My husband would agree with her definition if not her assessment. He’s an engineer, suspicious of the frayed edge that all stories have, the place where facts start unraveling. He says that fact and truth are the same thing. He says that if he started writing equations based on my ideas of truth, planes would fall from the sky.

It’s a point.

And yet my brain can’t make sense of all the facts around me. Information overload sets in, so my brain begins editing my reality into something I can comprehend, erasing this, focusing on that. It connects my present experience to the other experiences folded and tucked in my gray matter, and by doing so, creates a chronology, a sense of past and future, effect and consequence. The human brain is wired for stories, and it programs our consciousness accordingly.

Not facts. Stories.

Memory is useful not for what it records, but for what it erases. For the vast majority of us, it is not photographic. It takes out the extraneous
however factualand leaves us with essencehowever slanted. And our recollection is slanted; it must be. No true and perfectly accurate memory exists. Certain details, by necessity, weren’t captured in the first place, and every subsequent time your consciousness touches the memory, it further alters it, even as the flawed memory is carved deeper into your brain.

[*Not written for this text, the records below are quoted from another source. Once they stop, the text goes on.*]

(** * MediaTrack: the per-published-track orchestrator of the SFU

    A shallow embedding of [pkg/rtc/mediatrack.go].  The Go methods of
    [MediaTrack] become functions that take the track state and return the
    new state together with the list of calls they issued to sinks that
    live outside the file (logger, telemetry, buffers, the external
    quality-change handler, teardown calls on the collaborators).
    Embedded are [NewMediaTrack], [OnSubscribedMaxQualityChange] with the
    handler closure it builds, [AddReceiver] with its RTCP and close
    closures, [Restart], [Close] and [SetMuted].  The getters, the
    forwarding methods and the telemetry closures are left out.

    The model is sequential: one method runs to completion before the next
    one starts, so [t.lock] and the atomicity of [numUpTracks] do not
    appear.  Strings are byte strings and case mapping is the ASCII one,
    which is what Go's [strings.ToLower] and [strings.EqualFold] do on
    ASCII input such as mime types. *)

From Stdlib Require Import ZArith Ascii String.
From stdpp Require Import base gmap strings list.

Local Open Scope string_scope.
Local Open Scope list_scope.

(** ** Strings *)

Module Strings.

(** The ASCII case mapping behind [strings.ToLower]. *)
Definition lower (c : ascii) : ascii :=
  let n := nat_of_ascii c in
  if (65 <=? n)%nat && (n <=? 90)%nat then ascii_of_nat (n + 32) else c.

(** [strings.ToLower]. *)
Fixpoint ToLower (s : string) : string :=
  match s with
  | EmptyString => EmptyString
  | String c r => String (lower c) (ToLower r)
  end.

(** [strings.EqualFold]: equality under case folding, rune by rune. *)
Fixpoint EqualFold (s t : string) : bool :=
  match s, t with
  | EmptyString, EmptyString => true
  | String a s', String b t' => Ascii.eqb (lower a) (lower b) && EqualFold s' t'
  | _, _ => false
  end.

End Strings.
Export Strings.

(** ** Protocol objects read by the track *)

Inductive TrackType := TrackType_AUDIO | TrackType_VIDEO | TrackType_DATA.

Inductive VideoQuality := VideoQuality_LOW | VideoQuality_MEDIUM | VideoQuality_HIGH | VideoQuality_OFF.

(** [livekit.SimulcastCodecInfo]: one declared codec of the track. *)
Record SimulcastCodecInfo := {
  MimeType : string;
  Cid : string;
}.

(** [livekit.TrackInfo], the fields the file reads. *)
Record TrackInfo := {
  Sid : string;
  Type_ : TrackType;
  Codecs : list SimulcastCodecInfo;
}.

(** [webrtc.RTPCodecParameters]. *)
Record RTPCodecParameters := {
  cp_MimeType : string;
  cp_PayloadType : Z;
}.

(** [webrtc.RTPReceiver]: what [GetParameters] returns. *)
Record RTPReceiver := {
  rr_Codecs : list RTPCodecParameters;
  rr_HeaderExtensions : list string;
}.

(** [webrtc.TrackRemote]: one incoming encoding. *)
Record TrackRemote := {
  SSRC : Z;
  tr_MimeType : string;
  RID : string;
}.

Record SimulcastTrackInfo := {
  Mid : string;
  Rid : string;
}.

(** [types.SubscribedCodecQuality]. *)
Record SubscribedCodecQuality := {
  CodecMime : string;
  Quality : VideoQuality;
}.

(** [livekit.SubscribedCodec], kept opaque: it is only handed on. *)
Record SubscribedCodec := {
  sc_Codec : string;
  sc_Enabled : list (VideoQuality * bool);
}.

(** ** Codec priority *)

(** The loop of [AddReceiver] that looks the mime up in [ti.Codecs]:
    the index of the first entry that matches, [-1] when none does. *)
Fixpoint findCodecIndex (mime : string) (codecs : list SimulcastCodecInfo) (idx : Z) : Z :=
  match codecs with
  | [] => (-1)%Z
  | c :: rest =>
      if EqualFold mime (MimeType c) then idx
      else findCodecIndex mime rest (idx + 1)%Z
  end.

(** The loop followed by the [switch len(ti.Codecs)] fallback. *)
Definition resolvePriority (mime : string) (codecs : list SimulcastCodecInfo) : Z :=
  let priority := findCodecIndex mime codecs 0 in
  if (priority <? 0)%Z then
    match codecs with
    | [] => 0%Z
    | [c] => if String.eqb (MimeType c) "" then 0%Z else priority
    | _ => priority
    end
  else priority.

(** The two nested loops that intersect the declared codecs with the
    negotiated ones: for every declared codec, the first negotiated codec
    of the same mime. *)
Fixpoint collectPotentialCodecs (codecs : list SimulcastCodecInfo)
    (negotiated : list RTPCodecParameters) : list RTPCodecParameters :=
  match codecs with
  | [] => []
  | c :: rest =>
      match List.find (fun nc => EqualFold (cp_MimeType nc) (MimeType c)) negotiated with
      | Some nc => nc :: collectPotentialCodecs rest negotiated
      | None => collectPotentialCodecs rest negotiated
      end
  end.

(** ** Collaborators

    [MediaTrackReceiver], [DynacastManager], [sfu.WebRTCReceiver] and
    [buffer.Buffer] are declared in other files of the repository.  The
    track only calls their methods; what those methods do to their own
    state is modelled from the specification. *)

(** Modelled from the spec: [sfu.WebRTCReceiver], one negotiated codec
    variant of a track: its codec mime, its ordinal priority, the
    callbacks registered on it, the encodings attached to it and the
    ceiling on the spatial layer it is expected to receive. *)
Record WebRTCReceiver := {
  wr_mime : string;
  wr_priority : Z;
  wr_mid : string;
  wr_rtcpCh : bool;
  wr_onClose : bool;
  wr_onStatsUpdate : bool;
  wr_onMaxLayerChange : bool;
  wr_upTracks : list (TrackRemote * nat);
  wr_maxExpectedSpatialLayer : option Z;
}.

(** Modelled from the spec: [MediaTrackReceiver], the codec receiver
    registry: receivers in registration order, the record of potential
    codecs, the (mime, RID) to SSRC layer map and the lifecycle flags. *)
Record MediaTrackReceiver := {
  trackInfo : TrackInfo;
  receivers : list WebRTCReceiver;
  potentialCodecs : list RTPCodecParameters;
  headerExtensions : list string;
  layerSsrcs : gmap (string * string) Z;
  simulcast : bool;
  muted : bool;
  closing : bool;
  closed : bool;
}.

(** What the quality controller hands to its handler. *)
Record QualityUpdate := {
  subscribedQualities : list SubscribedCodec;
  maxSubscribedQualities : list SubscribedCodecQuality;
}.

(** Modelled from the spec: [DynacastManager], the adaptive quality
    controller: the codecs it tracks, the aggregate demand a recomputation
    would report now, the recomputations queued for emission, the handler
    slot and the closed flag.  The handler slot holds the identity of the
    external function captured by the closure of
    [MediaTrack.OnSubscribedMaxQualityChange] ([None] inside for Go's nil). *)
Record DynacastManager := {
  dm_codecs : list string;
  dm_current : QualityUpdate;
  dm_queue : list QualityUpdate;
  dm_handler : option (option nat);
  dm_closed : bool;
}.

(** Modelled from the spec: [buffer.Buffer], of which only the
    sender-report timing is kept. *)
Record Buffer := {
  lastSenderReport : option (Z * Z);
}.

(** [rtcp.Packet] after decoding, by the cases the consumer tells apart. *)
Inductive RtcpPacket :=
| SourceDescription
| SenderReport (RTPTime NTPTime : Z)
| OtherPacket.

(** ** The track *)

Record MediaTrackParams := {
  SignalCid : string;
  SdpCid : string;
  ParticipantID : string;
  BufferFactory : Z -> option nat * option nat;
  SimTracks : list (Z * SimulcastTrackInfo);
}.

Record MediaTrack := {
  params : MediaTrackParams;
  numUpTracks : Z;
  buffer : option nat;
  mtr : MediaTrackReceiver;
  lossProxy : bool;
  dynacastManager : option DynacastManager;
}.

(** Calls that leave the file: logger, buffer pair, external handler, and
    the lifecycle calls on the two collaborators, in program order. *)
Inductive Event :=
| Log_Errorw (msg : string)
| Log_Warnw (msg : string) (webrtcCodec : string) (track : TrackInfo)
| Log_Debugw (msg : string)
| Rtcp_OnPacket (rtcpReader buff : nat)
| Buffer_Bind (buff : nat) (mime : string)
| Buffer_OnFpsChanged (buff : nat)
| Buffer_OnFinalRtpStats (buff : nat) (mime : string) (layer : Z)
| Buffer_SetSenderReportData (RTPTime NTPTime : Z)
| Receiver_SetMaxExpectedSpatialLayer (mime : string) (layer : Z)
| Registry_SetClosing
| Registry_ClearReceiver (mime : string) (willBeResumed : bool)
| Registry_ClearAllReceivers (willBeResumed : bool)
| Registry_TryClose
| Registry_Close
| Registry_Restart
| Registry_SetMuted (muted : bool)
| Dynacast_AddCodec (mime : string)
| Dynacast_Close
| Dynacast_ForceUpdate
| Dynacast_Restart
| Handler_Call (f : nat) (trackID : string) (u : QualityUpdate).

(** ** The codec receiver registry *)

Module Registry.

Definition set_receivers (l : list WebRTCReceiver) (r : MediaTrackReceiver) : MediaTrackReceiver :=
  {| trackInfo := trackInfo r; receivers := l; potentialCodecs := potentialCodecs r;
     headerExtensions := headerExtensions r; layerSsrcs := layerSsrcs r;
     simulcast := simulcast r; muted := muted r; closing := closing r; closed := closed r |}.

Definition set_layerSsrcs (m : gmap (string * string) Z) (r : MediaTrackReceiver) : MediaTrackReceiver :=
  {| trackInfo := trackInfo r; receivers := receivers r; potentialCodecs := potentialCodecs r;
     headerExtensions := headerExtensions r; layerSsrcs := m;
     simulcast := simulcast r; muted := muted r; closing := closing r; closed := closed r |}.

Definition TrackInfoClone (r : MediaTrackReceiver) : TrackInfo := trackInfo r.

Definition IsSimulcast (r : MediaTrackReceiver) : bool := simulcast r.

Definition IsMuted (r : MediaTrackReceiver) : bool := muted r.

(** Modelled from the spec: [Receiver(mime)], the registered receiver of
    a codec; receivers are keyed by mime, case-insensitively. *)
Definition Receiver (mime : string) (r : MediaTrackReceiver) : option WebRTCReceiver :=
  List.find (fun w => EqualFold (wr_mime w) mime) (receivers r).

(** Modelled from the spec: [PrimaryReceiver()], the first registered
    receiver, nil when there is none. *)
Definition PrimaryReceiver (r : MediaTrackReceiver) : option WebRTCReceiver :=
  head (receivers r).

(** Modelled from the spec: [SetPotentialCodecs], the record of codecs
    that may be published later. *)
Definition SetPotentialCodecs (codecs : list RTPCodecParameters) (exts : list string)
    (r : MediaTrackReceiver) : MediaTrackReceiver :=
  {| trackInfo := trackInfo r; receivers := receivers r; potentialCodecs := codecs;
     headerExtensions := exts; layerSsrcs := layerSsrcs r;
     simulcast := simulcast r; muted := muted r; closing := closing r; closed := closed r |}.

(** Modelled from the spec: [SetupReceiver], which registers a receiver
    with its priority and media id behind the receivers already there. *)
Definition SetupReceiver (w : WebRTCReceiver) (priority : Z) (mid : string)
    (r : MediaTrackReceiver) : MediaTrackReceiver :=
  let w' := {| wr_mime := wr_mime w; wr_priority := priority; wr_mid := mid;
               wr_rtcpCh := wr_rtcpCh w; wr_onClose := wr_onClose w;
               wr_onStatsUpdate := wr_onStatsUpdate w;
               wr_onMaxLayerChange := wr_onMaxLayerChange w;
               wr_upTracks := wr_upTracks w;
               wr_maxExpectedSpatialLayer := wr_maxExpectedSpatialLayer w |} in
  set_receivers (receivers r ++ [w']) r.

(** Modelled from the spec: [SetLayerSsrc], which binds a (mime, RID)
    pair to an SSRC; a pair that is already bound keeps its SSRC. *)
Definition SetLayerSsrc (mime rid : string) (ssrc : Z) (r : MediaTrackReceiver) : MediaTrackReceiver :=
  match layerSsrcs r !! (mime, rid) with
  | Some _ => r
  | None => set_layerSsrcs (<[(mime, rid) := ssrc]> (layerSsrcs r)) r
  end.

Definition SetSimulcast (b : bool) (r : MediaTrackReceiver) : MediaTrackReceiver :=
  {| trackInfo := trackInfo r; receivers := receivers r; potentialCodecs := potentialCodecs r;
     headerExtensions := headerExtensions r; layerSsrcs := layerSsrcs r;
     simulcast := b; muted := muted r; closing := closing r; closed := closed r |}.

Definition SetMuted (b : bool) (r : MediaTrackReceiver) : MediaTrackReceiver :=
  {| trackInfo := trackInfo r; receivers := receivers r; potentialCodecs := potentialCodecs r;
     headerExtensions := headerExtensions r; layerSsrcs := layerSsrcs r;
     simulcast := simulcast r; muted := b; closing := closing r; closed := closed r |}.

Definition SetClosing (r : MediaTrackReceiver) : MediaTrackReceiver :=
  {| trackInfo := trackInfo r; receivers := receivers r; potentialCodecs := potentialCodecs r;
     headerExtensions := headerExtensions r; layerSsrcs := layerSsrcs r;
     simulcast := simulcast r; muted := muted r; closing := true; closed := closed r |}.

(** Modelled from the spec: [ClearReceiver], which drops the receiver of
    one codec. *)
Definition ClearReceiver (mime : string) (willBeResumed : bool) (r : MediaTrackReceiver) : MediaTrackReceiver :=
  set_receivers (List.filter (fun w => negb (EqualFold (wr_mime w) mime)) (receivers r)) r.

(** Modelled from the spec: [ClearAllReceivers], which drops them all. *)
Definition ClearAllReceivers (willBeResumed : bool) (r : MediaTrackReceiver) : MediaTrackReceiver :=
  set_receivers [] r.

Jonah Lehrer explains it more eloquently than I can in his Seed magazine article "The Neuroscience of Proust":
“Every time we remember, the neuronal structure of the memory, no matter how constant it may feel, is delicately transformed. If you prevent the memory from changing, it ceases to exist. So the purely objective memory . . . is the one memory lost to you forever.”
Criminal justice research shows how problematic this process is, revealing that even though juries value eyewitness identification as gold-standard evidence, it is actually the most fallible of testimony.

I think this is why I’ve always loved reading mysteries, why I eventually became a crime fiction writer. If my own memory was suspect, malleable, shaped by my subconscious every second of the day, then why not lean into that unreliability? Why not partner with it instead of fighting it?

And so I have. I’m hard at work crafting the seventh book in my Tai Randolph series, tentatively titled Prodigal Lies. Like me, Tai isn’t afraid of a little lie (white or otherwise). She spins them out of necessity, but also for the sheer fun of it. It’s one of the pleasures of writing her.

Sorry, Grandma.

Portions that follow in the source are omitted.